The images from the Alzheimer’s model mice showed a different arrangement. The researchers observed a “structural decoupling,” where the nerves and blood vessels had lost their close proximity to one another. The once-organized bundles were disrupted, and the signals coming from the sympathetic nerves appeared to be reduced.

This breakdown in the neurovascular structure within fat tissue could have significant consequences for a person’s health. “By disrupting the connection between the nervous system and fat tissue, the disease may impair the body’s ability to manage energy,” said Li Yang, a research associate on the study. This impairment offers a potential explanation for the heightened risk of stroke, heart disease, and diabetes seen in many people with Alzheimer’s.
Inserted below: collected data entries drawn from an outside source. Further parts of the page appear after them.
(** Protocol numbers and names are inverse to each other for every named
    protocol, whatever order the tables were built in. *)
Lemma proto_num_name `{ProtoOrder} k s : (k, s) ∈ PROTO_NAMES_list → s ≠ "" → proto_num s = k ∧ proto_name k = s.
Proof.
  intros Hin Hne. pose proof protocols_range as Hr. pose proof protocols_unique as Hu.
  rewrite Forall_forall in Hr. rewrite Forall_forall in Hu. split; [|by apply (Hr _ Hin)].
  assert ((k, s) ∈ proto_order) as Hin' by (by rewrite proto_order_perm).
  destruct (foldl_insert_some proto_order (wrapu 8) ∅ s k Hin') as [k' E].
  unfold proto_num, PROTO_NUMS. rewrite E. simpl.
  apply foldl_insert_inv in E as [E|(n & Hn & ->)]; [by rewrite lookup_empty in E|].
  rewrite proto_order_perm in Hn. specialize (Hu _ Hn). rewrite Forall_forall in Hu.
  destruct (Hu _ Hin eq_refl) as [|Ek]; [done|]. simpl in Ek. subst n. by apply (Hr _ Hin).
Qed.

(** A record without a protocol gets the number of one of the five unnamed
    protocols, never zero: the tables hold the empty name. *)
Theorem proto_num_empty `{ProtoOrder} : proto_num "" ∈ [61; 63; 68; 99; 114].
Proof.
  assert ((61, "") ∈ proto_order) as Hin.
  { rewrite proto_order_perm. apply (bool_decide_unpack _). by vm_compute. }
  destruct (foldl_insert_some proto_order (wrapu 8) ∅ "" 61 Hin) as [k E].
  unfold proto_num, PROTO_NUMS. rewrite E. simpl.
  apply foldl_insert_inv in E as [E|(n & Hn & ->)]; [by rewrite lookup_empty in E|].
  rewrite proto_order_perm in Hn.
  assert (Forall (λ kv, kv.2 = "" → wrapu 8 kv.1 ∈ [61; 63; 68; 99; 114]) PROTO_NAMES_list) as Hf
    by (apply (bool_decide_unpack _); by vm_compute).
  rewrite Forall_forall in Hf. by apply (Hf _ Hn).
Qed.
(** The oldest slot of a key. *)
Definition oldest (k : string) (ks : list string) (i : nat) : Prop := ks !! i = Some k ∧ ∀ j, (j < i)%nat → ks !! j ≠ Some k.
Lemma oldest_app k l1 l2 i : oldest k l1 i → oldest k (l1 ++ l2) i.
Proof.
  intros [H1 H2]. pose proof (lookup_lt_Some _ _ _ H1). split; [by apply lookup_app_l_Some|]. intros j Hj. rewrite lookup_app_l by lia. by apply H2.
Qed.

(** The value [v] waits under [k]; its oldest slot, stale or not, is the [i]th. *)
Record waits (k : string) (v : stitchSnapshot) (q : queue) (i : nat) : Prop := {
  wa_get : get k q = (v, true);
  wa_oldest : oldest k q.*1.*1 i }.

Lemma waits_kill k k' v q i : k' ≠ k → waits k v q i → waits k v (RingBuffer.kill k' q) i.
Proof.
  intros Hk [H1 H2]. split; [|by rewrite kill_keys]. rewrite get_kill. by rewrite (proj2 (String.eqb_neq _ _)) by congruence.
Qed.
Lemma waits_snoc k x v q i : x.1.1 ≠ k → waits k v q i → waits k v (q ++ [x]) i.
Proof. intros Hk [H1 H2]. split; [by rewrite get_snoc, H1|]. rewrite !fmap_app. by apply oldest_app. Qed.

(** Another flow is stored: the value stays as long as its oldest slot does. *)
Lemma waits_store k x v q i cap : x.1.1 ≠ k → waits k v q i → (length q ≤ cap)%nat →
  if (length q <? cap + i)%nat then
    ∃ i', waits k v (RingBuffer.evict cap q ++ [x]) i' ∧ (S i' + length q = i + length (RingBuffer.evict cap q ++ [x]))%nat
  else get k (RingBuffer.evict cap q ++ [x]) = (stitchSnapshot_zero, false).
Proof.
  intros Hx Hw Hc. unfold RingBuffer.evict. destruct (Nat.eqb_spec (length q) cap) as [He|He].
  - destruct q as [|e q]; [by destruct Hw as [[=] _]|]. destruct i as [|i].
    + rewrite (proj2 (Nat.ltb_ge _ _)) by lia. destruct Hw as [_ [[= Hk] _]]. rewrite get_snoc, get_kill, Hk, String.eqb_refl.
      unfold RingBuffer.is_live. by rewrite (proj2 (String.eqb_neq _ _)).
    + rewrite (proj2 (Nat.ltb_lt _ _)) by lia. exists i. split; [|unfold RingBuffer.kill; rewrite length_app, length_fmap; cbn [length]; lia].
      destruct Hw as [H1 [H2 H3]]. assert (e.1.1 ≠ k) as Hek by (intros E; apply (H3 0%nat); [lia|cbn; by rewrite E]).
      apply waits_snoc; [done|]. apply waits_kill; [done|]. split.
      * rewrite get_cons in H1. unfold RingBuffer.is_live in H1. by rewrite (proj2 (String.eqb_neq _ _)) in H1.
      * split; [exact H2|]. intros j Hj. apply (H3 (S j)). lia.
  - rewrite (proj2 (Nat.ltb_lt _ _)) by lia. exists i. split; [by apply waits_snoc|]. rewrite length_app. cbn [length]. lia.
Qed.
Lemma gone_store k x q cap : x.1.1 ≠ k → get k q = (stitchSnapshot_zero, false) → get k (RingBuffer.evict cap q ++ [x]) = (stitchSnapshot_zero, false).
Proof.
  intros Hx Hq. assert (get k (RingBuffer.evict cap q) = (stitchSnapshot_zero, false)) as H.
  { unfold RingBuffer.evict. destruct (_ =? _)%nat; [|done]. destruct q as [|e q]; [done|]. rewrite get_kill. case_match; [done|].
    rewrite get_cons in Hq. by destruct (RingBuffer.is_live k e). }
  rewrite get_snoc, H. unfold RingBuffer.is_live. by rewrite (proj2 (String.eqb_neq _ _)).
Qed.

(** How many of a stream were not matched, and are stored. *)
Definition stored (outs : list (JCHF * bool)) : nat := length (filter (λ o : JCHF * bool, o.2 = false) outs).
(** A flow that can be paired: its maps are made. *)
Definition mapped (m : JCHF) : Prop := is_Some (CustomInt m) ∧ is_Some (CustomBigInt m).

Lemma Stitch_all_waits k others : ∀ s q, refines (cache s) q → Forall mapped others → Forall (λ m, GetKey m ≠ k) others →
  ∃ s' outs q', Stitch_all others s = Ok (s', outs) ∧ refines (cache s') q' ∧
    (get k q = (stitchSnapshot_zero, false) → get k q' = (stitchSnapshot_zero, false)) ∧
    ∀ v i, waits k v q i → if (length q + stored outs <=? RingBuffer.capacity (cache s) + i)%nat then ∃ i', waits k v q' i'
      else get k q' = (stitchSnapshot_zero, false).
Proof.
  induction others as [|m others IH]; intros s q R Hm Hk.
  { exists s, [], q. split; [done|]. split; [done|]. split; [done|]. intros v i Hw. change (stored []) with 0%nat. destruct (Nat.leb_spec (length q + 0) (RingBuffer.capacity (cache s) + i)) as [|Hl];
      [by exists i|]. destruct (RingBuffer.ref_wf _ _ R) as [_ _ Hsz _ _ _]. rewrite <-(RingBuffer.ref_length _ _ R) in Hsz. lia. }
  apply Forall_cons in Hm as [[Hi Hb] Hm]. apply Forall_cons in Hk as [Hne Hk].
  destruct (Stitch_total m s q R Hi Hb) as (s1 & m' & ok & E & Hc & R1). set (q1 := if ok then _ else _) in R1.
  destruct (IH s1 q1 R1 Hm Hk) as (s' & outs & q' & E' & R' & Hgone & Hwait). exists s', ((m', ok) :: outs), q'.
  cbn [Stitch_all]. rewrite E. cbn [mbind res_bind]. rewrite E'. split; [done|]. split; [done|].
  destruct (RingBuffer.ref_wf _ _ R) as [_ _ Hsz _ _ _]. rewrite <-(RingBuffer.ref_length _ _ R) in Hsz. rewrite Hc in Hwait. destruct ok.
  - split; [intros Hq; apply Hgone; unfold q1; rewrite get_kill; by case_match|]. intros v i Hw. apply (waits_kill _ _ _ _ _ Hne), Hwait in Hw.
    unfold q1, RingBuffer.kill in Hw. rewrite length_fmap in Hw. exact Hw.
  - split; [intros Hq; by apply Hgone, gone_store|]. intros v i Hw.
    assert (stored ((m', false) :: outs) = S (stored outs)) as -> by done.
    pose proof (waits_store k ((GetKey m, snapshot m), true) v q i (RingBuffer.capacity (cache s)) Hne Hw Hsz) as Hst. fold q1 in Hst.
    destruct (Nat.ltb_spec (length q) (RingBuffer.capacity (cache s) + i)) as [Hlt|Hge].
    + destruct Hst as (i' & Hw' & Hlen). apply Hwait in Hw'. unfold q1 in Hw'.
      match goal with |- if ?b then _ else _ => match type of Hw' with if ?b' then _ else _ => assert (b = b') as -> end end; [|exact Hw'].
      fold q1 in Hlen |- *. destruct (Nat.leb_spec (length q + S (stored outs)) (RingBuffer.capacity (cache s) + i)), (Nat.leb_spec (length q1 + stored outs) (RingBuffer.capacity (cache s) + i')); done || lia.
    + rewrite (proj2 (Nat.leb_gt _ _)) by lia. by apply Hgone.
Qed.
Because the study was conducted in mouse models, additional work will be needed to confirm that these same changes occur in humans with the disease. The researchers suggest that their discovery points toward new possibilities for understanding and perhaps treating the condition’s broader effects.

“These insights open new avenues for research into how treating or preventing autonomic dysfunction might improve overall health outcomes for people with Alzheimer’s,” said Wong and Jianting Sheng, another key contributor to the work. Future studies could explore therapies that target this communication breakdown between the nervous system and the body’s fat tissue.

The study, “Alzheimer’s disease disrupts intra-adipose neurovascular contact,” was authored by Michelle Kwong, Jianting Sheng, Li Yang, and Stephen T. C. Wong.